----- Data extracts -----

(** [_run_delegated]; [n] and [m] bound the worker's events and the frames. *)
Definition run_delegated (n m : nat) (home : string) (ids : TurnIds) (app : HarnessRecord) (user_id session_id : string) (message policy : pydict)
    (delegated : DelegatedSessionRecord) (streaming : bool) (key lease : option string) (timeout : option spec_float) : api_task response :=
  let session_key := (h_id app, user_id, session_id) in
  r ← (ask (AcquireLease session_key (ti_holder ids)) : api_task (result Lease));
  match r with
  | Raise (LeaseConflictError _ _) => settle_and_refuse key lease session_busy
  | Raise e => throw (Other (Py e))
  | Ok held =>
      objects ← begin_turn app user_id session_id delegated ids;
      let '(session, invocation, turn) := objects : loc * loc * loc in
      expires ← accept_idempotency key (ti_invocation ids);
      let events consume := turn_events home app user_id session_id message policy timeout invocation turn (ti_invocation ids) consume
                              n session_key (ti_holder ids) (l_token held) in
      let vars := mkTurnVars delegated session false [] in
      if streaming then
        _ ← alter (λ _, mkSse [] 0 false false PNone None);
        mret (ProducedResponse (accepted_headers (Some (ti_invocation ids)) (Some session_id) (opt_int_val expires))
                (delegated_produce (events enqueue) vars key lease expires (ti_invocation ids) session_id)
                (delegated_frames m))
      else delegated_waiting (events (λ _, mret tt)) vars key lease expires (ti_invocation ids) session_id
  end.

End delegated.

(** ** Rules for pieces of a turn *)

Section rules.
Context `{PyRepr} (keyed : bool).

Definition turn_follows {A} (Q : run_state → TurnVars → A + api_exn → Prop) (s : run_state) (m : turn_task A) (v : TurnVars) : Prop :=
  task_follows (run_step keyed) (λ s' res, match res with inl (v', r) => Q s' v' r | inr _ => False end) s (m v).

Lemma turn_ret {A} (Q : run_state → TurnVars → A + api_exn → Prop) s v a : Q s v (inl a) → turn_follows Q s (mret a : turn_task A) v.
Proof. intros HQ. by apply follows_mret. Qed.
Lemma turn_fail {A} (Q : run_state → TurnVars → A + api_exn → Prop) s v e : Q s v (inr e) → turn_follows Q s (fail_turn e : turn_task A) v.
Proof. intros HQ. by apply follows_mret. Qed.
Lemma turn_get {A} (Q : run_state → TurnVars → A + api_exn → Prop) s v f : Q s v (inl (f v)) → turn_follows Q s (get_var f) v.
Proof. intros HQ. by apply follows_mret. Qed.
Lemma turn_set (Q : run_state → TurnVars → unit + api_exn → Prop) s v f : Q s (f v) (inl tt) → turn_follows Q s (set_var f) v.
Proof. intros HQ. by apply follows_mret. Qed.
Lemma turn_result {A} (Q : run_state → TurnVars → A + api_exn → Prop) s v r :
  match r with Ok a => Q s v (inl a) | Raise e => Q s v (inr (Other (Py e))) end → turn_follows Q s (of_result r) v.
Proof. destruct r; [apply turn_ret|apply turn_fail]. Qed.
Lemma turn_written {A} (Q : run_state → TurnVars → A + api_exn → Prop) s v r :
  match r with Some a => Q s v (inl a) | None => Q s v (inr write_failed) end → turn_follows Q s (written r) v.
Proof. destruct r; [apply turn_ret|apply turn_fail]. Qed.

Lemma turn_weaken {A} (Q Q' : run_state → TurnVars → A + api_exn → Prop) s (m : turn_task A) v :
  (∀ s v r, Q s v r → Q' s v r) → turn_follows Q s m v → turn_follows Q' s m v.
Proof. intros HQ. apply task_follows_weaken. intros s' [[v' r]|e]; [apply HQ|done]. Qed.

Lemma turn_bind {A B} (Q : run_state → TurnVars → B + api_exn → Prop) s v (m : turn_task A) (f : A → turn_task B) :
  turn_follows (λ s' v' r, match r with inl a => turn_follows Q s' (f a) v' | inr e => Q s' v' (inr e) end) s m v →
  turn_follows Q s (m ≫= f) v.
Proof.
  intros Hm. apply follows_mbind. eapply task_follows_weaken; [|exact Hm]. intros s' [[v' [a|e]]|e]; [done|by intros HQ; apply follows_mret|done].
Qed.

Lemma turn_call {A} (Q : run_state → TurnVars → A + api_exn → Prop) s v (m : api_task A) :
  task_follows (run_step keyed) (λ s' r, Q s' v r) s m → turn_follows Q s (call_out m) v.
Proof.
  intros Hm. apply follows_mbind, task_follows_try, follows_mbind. eapply task_follows_weaken; [|exact Hm].
  intros s' [a|e] HQ; [by apply follows_mret, follows_mret|by apply follows_mret, follows_mret].
Qed.
Lemma turn_reply (c : service) (Q : run_state → TurnVars → reply c + api_exn → Prop) s v :
  (∀ r, match run_step keyed s c r with Some s' => Q s' v (inl r) | None => False end) → turn_follows Q s (get_reply c) v.
Proof. intros HQ. by apply turn_call, follows_ask. Qed.

Lemma turn_attempt {A} (Q : run_state → TurnVars → A + api_exn → Prop) s v (m : turn_task A) h :
  turn_follows (λ s' v' r, match r with inl a => Q s' v' (inl a) | inr e => turn_follows Q s' (h e) v' end) s m v →
  turn_follows Q s (turn_try m h) v.
Proof.
  intros Hm. apply follows_mbind. eapply task_follows_weaken; [|exact Hm]. intros s' [[v' [a|e]]|e]; [by intros HQ; apply follows_mret|done|done].
Qed.
Lemma turn_closing {A} (Q : run_state → TurnVars → A + api_exn → Prop) s v (m : turn_task A) f :
  turn_follows (λ s' v' r, turn_follows (λ s'' v'' u, match u with inl _ => Q s'' v'' r | inr e => Q s'' v'' (inr e) end) s' f v') s m v →
  turn_follows Q s (turn_finally m f) v.
Proof.
  intros Hm. apply follows_mbind. eapply task_follows_weaken; [|exact Hm]. intros s' [[v' r]|e]; [|done]. intros Hf.
  apply follows_mbind. eapply task_follows_weaken; [|exact Hf]. intros s'' [[v'' [u|e]]|e]; [by intros HQ; apply follows_mret..|done].
Qed.
(** The streaming part of [_run]; [n] and [m] bound the events and the frames. *)
Definition run_streaming (n m maxsize : nat) (structured : bool) (key lease : option string) (req : RunRequest) : api_task response :=
  next ← (ask (NextEvent (RunStream req)) : api_task next_event);
  match next with
  | Fails (SessionBusyError text) => settle_and_refuse key lease (busy_error text)
  | Fails (ResumeRequiredError _) => settle_and_refuse key lease resume_required
  | StopIteration =>
      _ ← complete_key key [("events", PList [])];
      _ ← release_lease lease;
      mret (StreamResponse [] (mret tt))
  | Fails e =>
      match turn_error_invocation e with
      | Some invocation_id =>
          _ ← (match key with
               | Some _ =>
                   stored ← stored_events invocation_id;
                   complete_key key [("events", PList (PDict <$> (stored.1 : list pydict)))]
               | None => mret tt
               end);
          _ ← release_lease lease;
          refuse turn_failed
      | None => throw (Other (Py e))
      end
  | Event e =>
      let first := project_adk e in
      match e_invocationId e with
      | None => refuse (new_haas_error 503 "service_unavailable" "haas_store_unavailable" None true)
      | Some invocation_id =>
          expires ← accept_idempotency key invocation_id;
          _ ← alter (λ _, mkSse [] (if structured then maxsize else 0%nat) false false (pget "id" first) None);
          mret (ProducedResponse (accepted_headers (Some invocation_id) (Some (e_sessionId e)) (opt_int_val expires))
                  (produce n structured (RunStream req) key lease expires first invocation_id (e_sessionId e))
                  (run_frames m first))
      end
  end.

(** The waiting part of [_run], inside its [try]; [session_id] is the request's. *)
Definition run_waiting (trace : string) (key : option string) (session_id : option string) (req : RunRequest) : api_task response :=
  res ← (ask (RunToEnd req) : api_task (result RunResult));
  match res with
  | Raise (SessionBusyError text) => _ ← release_key key; refuse (busy_error text)
  | Raise (ResumeRequiredError _) => _ ← release_key key; refuse resume_required
  | Raise (AdapterTurnTimeoutError invocation_id) =>
      stored ← stored_events invocation_id;
      expires ← accept_idempotency key invocation_id;
      let events := PList (PDict <$> (stored.1 : list pydict)) in
      let sid := match stored.2 with Some s => Some s | None => session_id end in
      _ ← complete_key key [("events", events); ("idempotency_expires_at_ms", opt_int_val expires);
                            ("invocation_id", PStr invocation_id); ("session_id", opt_str_val sid)];
      mret (JsonResponse 200 events (accepted_headers (Some invocation_id) sid (opt_int_val expires)))
  | Raise (AdapterTurnError invocation_id) =>
      match key with
      | None => refuse turn_failed
      | Some _ =>
          stored ← stored_events invocation_id;
          let body := PDict (haas_error_content trace turn_failed) in
          let sid := match stored.2 with Some s => Some s | None => session_id end in
          _ ← complete_key key [("status_code", PInt 502); ("body", body); ("events", PList (PDict <$> (stored.1 : list pydict)));
                                ("invocation_id", PStr invocation_id); ("session_id", opt_str_val sid)];
          mret (JsonResponse 502 body [])
      end
  | Raise e => throw (Other (Py e))
  | Ok r =>
      let events := PList (PDict ∘ project_adk <$> rr_events r) in
      i ← (ask (LoadInvocation (rr_invocation r)) : api_task InvocationRecord);
      expires ← accept_idempotency key (i_id i);
      _ ← complete_key key [("status_code", PInt 200); ("events", events); ("idempotency_expires_at_ms", opt_int_val expires);
                            ("invocation_id", PStr (i_id i)); ("session_id", PStr (i_sessionId i))];
      mret (JsonResponse 200 events (accepted_headers (Some (i_id i)) (Some (i_sessionId i)) (opt_int_val expires)))
  end.

End streaming.

(** ** The endpoint *)

Section endpoint.
Context `{PyRepr} `{Sha256} `{SortedJson}.

(** Replaying a session's events of one invocation after a cursor. *)
Definition replay_stream (key : SessionKey) (after : string) : api_task response :=
  r ← (ask (ReadSession key (Some after)) : api_task (result (list CanonicalEventRecord)));
  match r with
  | Raise (CursorNotFoundError _) => refuse (invalid_request 410 "haas_offset_expired")
  | Raise e => throw (Other (Py e))
  | Ok remaining =>
      all ← attempt (ReadSession key None) id;
      match find (λ e, bool_decide (e_eventId e = after)) all with
      | None => throw (Other (Py (RuntimeError "coroutine raised StopIteration")))
      | Some cursor =>
          let replay := keep (λ e, bool_decide (e_invocationId e = e_invocationId cursor)) remaining in
          mret (StreamResponse [] (yield_all ((EventFrame ∘ project_adk <$> replay) ++ [Heartbeat])))
      end
  end.

(** Taking the key: the stored result of an earlier request, or none once the key is ours.  A holder
    that gave the key back lets the request try again, eight times at most. *)
Fixpoint own_key (n : nat) (key_hash request_hash : string) (r : IdempotencyReservation) : api_task (option pyval) :=
  if negb (kr_replay r) then mret None
  else
    res ← (match kr_result r with Some v => mret (Some v) | None => wait_for_idempotency key_hash end : api_task (option pyval));
    match res with
    | Some v => mret (Some v)
    | None =>
        match n with
        | O => refuse session_busy
        | S n => r ← reserve_key key_hash request_hash; own_key n key_hash request_hash r
        end
    end.
Lemma sys_steps_inv {fl} S S' : sys_steps S S' → runtime_inv fl (sy_rt S) → runtime_inv fl (sy_rt S').
Proof. induction 1 as [|S1 S2 S3 Hs _ IH]; [done|]. intros Hi. by eapply IH, sys_step_inv. Qed.

(** ** Leases over time *)

Lemma refloor {fl} rt : runtime_inv fl rt → runtime_inv (floor_of (rt_store rt)) rt.
Proof. intros (H1 & H2 & H3 & H4 & H5 & H6 & _). split_and!; try done; apply above_self. Qed.

Lemma sys_step_tokens {fl} S S' key :
  sys_step S S' → runtime_inv fl (sy_rt S) → last_token key (rt_store (sy_rt S)) <= last_token key (rt_store (sy_rt S')).
Proof.
  intros Hs Hi. destruct (sys_step_inv S S' Hs (refloor _ Hi)) as (_ & _ & _ & _ & _ & _ & Ht & _). apply Ht.
Qed.

Lemma sys_steps_tokens {fl} S S' key :
  sys_steps S S' → runtime_inv fl (sy_rt S) → last_token key (rt_store (sy_rt S)) <= last_token key (rt_store (sy_rt S')).
Proof.
  intros Hs Hi. destruct (sys_steps_inv S S' Hs (refloor _ Hi)) as (_ & _ & _ & _ & _ & _ & Ht & _). apply Ht.
Qed.

(** What a started run holds: the session's next token. *)
Lemma drive_begin_locals now ids req sid k h t rt rt' d :
  drive_begin cfg now ids req sid k h t rt = (rt', Ok d) →
  d_req d = req ∧ d_session_id d = sid ∧ d_holder d = h ∧ d_token d = t.
Proof.
  unfold drive_begin. intros Hd. repeat (apply M_bind_Ok in Hd as (? & ? & _ & Hd); cbv beta zeta in Hd).
  unfold mret, M_ret in Hd. by simplify_eq.
Qed.

Lemma drive_start_token {fl} now ids req rt rt' d :
  runtime_inv fl rt → drive_start cfg now ids req rt = (rt', Ok d) →
  d_token d = last_token (d_key d) (rt_store rt) + 1 ∧ d_token d <= last_token (d_key d) (rt_store rt').
Proof.
  intros Hi. unfold drive_start. intros (lease & rt1 & Hc & Hb)%M_bind_Ok.
  pose proof (drive_begin_locals _ _ _ _ _ _ _ _ _ _ Hb) as (Hreq & Hsid & _ & Htok).
  assert (d_key d = (h_id (rq_app req), rq_user_id req, run_session_id ids req)) as Hkey.
  { unfold d_key, d_app. by rewrite Hreq, Hsid. }
  unfold catch, st in Hc. destruct (acquire_lease _ _ _ _ _) as [s1 [l|e]] eqn:Ea; [|by destruct e].
  injection Hc as <- <-. pose proof Ea as (Hl & Hs1 & _)%acquire_lease_Ok. rewrite <-Hkey in *.
  assert (runtime_inv fl (rt <| rt_store := s1 |>)) as Hi1.
  { pose proof (store_acquire_lease now (d_key d) ("run_" +:+ ri_holder ids) (cf_lease_ttl_ms cfg) _ Hi) as Ha.
    by rewrite Ea in Ha. }
  pose proof (runtime_drive_begin cfg now ids req (run_session_id ids req) (d_key d) ("run_" +:+ ri_holder ids)
    (l_token l) _ (refloor _ Hi1)) as Hf. rewrite Hb in Hf.
  destruct Hf as (_ & _ & _ & _ & _ & _ & Ht & _). specialize (Ht (d_key d)). cbn in Ht.
  assert (last_token (d_key d) s1 = last_token (d_key d) (rt_store rt) + 1) as Hlast.
  { rewrite Hs1. unfold last_token at 1. cbn. by rewrite dget_dset_eq. }
  rewrite Htok, Hl. cbn. split; [done|]. lia.
Qed.

Lemma drive_open_token {fl} now ids req rt rt' d pc :
  runtime_inv fl rt → drive_open cfg now ids req rt = (rt', Ok (d, pc)) →
  d_token d = last_token (d_key d) (rt_store rt) + 1 ∧ d_token d <= last_token (d_key d) (rt_store rt').
Proof.
  intros Hi. unfold drive_open. destruct (drive_start cfg now ids req rt) as [r1 [d1|e]] eqn:Es; [|done].
  pose proof (drive_start_token now ids req rt r1 d1 Hi Es) as [H1 H2].
  pose proof (runtime_drive_start cfg now ids req rt Hi) as Hi1. rewrite Es in Hi1.
  pose proof (drive_enter_keeps now r1 d1 (refloor _ Hi1)) as [(_ & _ & _ & _ & _ & _ & Ht & _) (E1 & E2 & E3 & E4 & _)].
  destruct (in_try cfg now (stay (drive_enter cfg now)) (r1, d1)) as [[r2 d2] [pc2|e]]; [|done].
  intros [= <- <- <-]. cbn in *. assert (d_key d2 = d_key d1) as -> by (unfold d_key, d_app; by rewrite E1, E2).
  rewrite E4. split; [done|]. specialize (Ht (d_key d1)). lia.
Qed.

Definition drives_inv (S : System) : Prop :=
  (∀ i d pc, sy_drives S !! i = Some (d, pc) → d_token d <= last_token (d_key d) (rt_store (sy_rt S))) ∧
  (∀ i j d1 d2 pc1 pc2, sy_drives S !! i = Some (d1, pc1) → sy_drives S !! j = Some (d2, pc2) →
     d_key d1 = d_key d2 → d_token d1 = d_token d2 → i = j).

Lemma drives_inv_same S S' :
  (∀ key, last_token key (rt_store (sy_rt S)) <= last_token key (rt_store (sy_rt S'))) →
  sy_drives S' = sy_drives S → drives_inv S → drives_inv S'.
Proof.
  intros Ht Hd [H1 H2]. split; rewrite Hd; [|done]. intros i d pc Hi. specialize (H1 i d pc Hi). specialize (Ht (d_key d)). lia.
Qed.

Lemma drives_inv_opened {fl} S S' now ids req rt1 r :
  (∀ key, last_token key (rt_store (sy_rt S)) <= last_token key (rt_store rt1)) →
  runtime_inv fl rt1 → drive_open cfg now ids req rt1 = (sy_rt S', r) → sy_drives S' = opened r (sy_drives S) →
  drives_inv S → drives_inv S'.
Proof.
  intros Ht Hi Ho Hd [H1 H2].
  assert (∀ key, last_token key (rt_store rt1) <= last_token key (rt_store (sy_rt S'))) as Ht'.
  { intros key. pose proof (drive_open_keeps now ids req rt1 (refloor _ Hi)) as (_ & _ & _ & _ & _ & _ & Hk & _).
    rewrite Ho in Hk. apply Hk. }
  destruct r as [[d pc]|e]; cbn in Hd.
  - destruct (drive_open_token _ _ _ _ _ _ _ Hi Ho) as [Htok Hle]. split; rewrite Hd.
    + intros i d' pc' [Hl|(_ & Hl)]%lookup_app_Some; [|by apply list_lookup_singleton_Some in Hl as [_ [= <- <-]]].
      specialize (H1 _ _ _ Hl). specialize (Ht (d_key d')). specialize (Ht' (d_key d')). lia.
    + assert (∀ i d' pc', sy_drives S !! i = Some (d', pc') → d_key d' = d_key d → d_token d' < d_token d) as Hlt.
      { intros i d' pc' Hl Hk. specialize (H1 _ _ _ Hl). rewrite Hk in H1. specialize (Ht (d_key d)). lia. }
      intros i j d1 d2 pc1 pc2 [Hi1|(Hge1 & Hi1)]%lookup_app_Some [Hj1|(Hge2 & Hj1)]%lookup_app_Some Hk Heq.
      * by eapply H2.
      * apply list_lookup_singleton_Some in Hj1 as [_ [= <- <-]]. specialize (Hlt _ _ _ Hi1 Hk). lia.
      * apply list_lookup_singleton_Some in Hi1 as [_ [= <- <-]]. specialize (Hlt _ _ _ Hj1 (eq_sym Hk)). lia.
      * apply list_lookup_singleton_Some in Hj1 as [? _]. apply list_lookup_singleton_Some in Hi1 as [? _]. lia.
  - eapply (drives_inv_same S); [|done|by split]. intros key. specialize (Ht key). specialize (Ht' key). lia.
Qed.

Lemma sys_step_drives {fl} S S' : sys_step S S' → runtime_inv fl (sy_rt S) → drives_inv S → drives_inv S'.
Proof.
  intros Hs Hi Hd. pose proof (λ key, sys_step_tokens S S' key Hs Hi) as Ht.
  destruct Hs as [|now ids req S rt' r Ho|now ids sid inv ins req S rt1 rt2 r Hc Ho|i now d pc rep m S rt' d' r Hl Hm E| | | | | | | |];
    try (eapply drives_inv_same; [exact Ht|done|exact Hd]).
  - eapply (drives_inv_opened S _ now ids req (sy_rt S)); [done|exact Hi|exact Ho|done|done].
  - eapply (drives_inv_opened S _ now ids req rt1); [|by eapply keeps_pair; [apply runtime_continue|exact Hc|exact Hi]
      |exact Ho|done|done].
    intros key. eapply keeps_pair in Hc; [|apply runtime_continue|exact (refloor _ Hi)].
    destruct Hc as (_ & _ & _ & _ & _ & _ & Hk & _). apply Hk.
  - destruct (driver_step cfg now pc rep m Hm (sy_rt S, d) (conj Hi (same_run_refl d))) as [_ Hsame].
    rewrite E in Hsame. destruct Hsame as (E1 & E2 & _ & E4 & _). cbn in E1, E2, E4.
    assert (d_key d' = d_key d) as Hk by (unfold d_key, d_app; by rewrite E1, E2).
    assert (∀ j x px, <[i:=(d', settled r)]> (sy_drives S) !! j = Some (x, px) →
              ∃ y py, sy_drives S !! j = Some (y, py) ∧ d_key x = d_key y ∧ d_token x = d_token y) as Hback.
    { intros j x px Hj. destruct (decide (i = j)) as [<-|Hne].
      - rewrite list_lookup_insert_eq in Hj by (by eapply lookup_lt_Some). injection Hj as <- <-. eauto.
      - rewrite list_lookup_insert_ne in Hj by done. eauto. }
    destruct Hd as [H1 H2]. split; cbn.
    + intros j x px Hj. destruct (Hback _ _ _ Hj) as (y & py & Hy & -> & ->). specialize (H1 _ _ _ Hy).
      specialize (Ht (d_key y)). cbn in Ht. lia.
    + intros j1 j2 x1 x2 p1 p2 Hj1 Hj2 Hk' Ht'. destruct (Hback _ _ _ Hj1) as (y1 & q1 & Hy1 & Ek1 & Et1).
      destruct (Hback _ _ _ Hj2) as (y2 & q2 & Hy2 & Ek2 & Et2). eapply H2; [exact Hy1|exact Hy2|congruence..].
Qed.

Definition sys_inv (S : System) : Prop := runtime_inv (floor_of (rt_store (sy_rt S))) (sy_rt S) ∧ drives_inv S.

Lemma sys_inv_initial ttl : sys_inv (initial ttl).
Proof. split; [apply store_inv_init|]. by split. Qed.

Lemma sys_inv_steps S S' : sys_steps S S' → sys_inv S → sys_inv S'.
Proof.
  induction 1 as [|S1 S2 S3 Hs _ IH]; [done|]. intros [Hi Hd]. apply IH. split; [|by eapply sys_step_drives].
  eapply refloor, sys_step_inv; [exact Hs|exact Hi].
Qed.

(** ** What holds under every scheduling *)

(** C2: Every reachable state is consistent.  Whatever runs, pauses, cancellations, continuations,
    policy mutations, deletions and store calls are interleaved, with any adapter replies:
    each stored session sits under its own key with a valid policy (the applied revision at
    most the desired one, equal revisions meaning equal policies) and a known control state
    that offers a resume only while paused or resuming; event ids are unique in a session;
    and an invocation's events carry the sequence numbers 0, 1, 2, ... *)
Theorem reachable_state_consistent ttl S :
  sys_steps (initial ttl) S →
  let s := rt_store (sy_rt S) in
  (∀ key r, session_at key s = Some r → session_key r = key ∧ session_policy_ok r ∧ control_ok r) ∧
  (∀ key, NoDup (e_eventId <$> session_events key s)) ∧
  (∀ key inv i e, invocation_events key inv s !! i = Some e → e_sequenceNumber e = Z.of_nat i).
Proof.
  intros Hs. destruct (sys_inv_steps _ _ Hs (sys_inv_initial ttl)) as [(Ho & (Hids & _ & Hd) & _ & _ & _ & Hss & _) _].
  split_and!.
  - intros key r (l & Hk & Hl)%bind_Some. destruct Ho as (_ & Hobj & _). destruct (Hobj _ _ Hk) as (r' & Hr' & Hkey).
    simplify_eq. split; [done|]. exact (sessions_inv_lookup _ _ _ Hss Hl).
  - intros key. eapply ids_below_NoDup, Hids.
  - intros key inv i e He. rewrite (Hd key inv i e He). lia.
Qed.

-----

_What to do_
Your answer should be every line from the material above in which the word "that" appears.

_Task solution_
    that gave the key back lets the request try again, eight times at most. *)
    that offers a resume only while paused or resuming; event ids are unique in a session;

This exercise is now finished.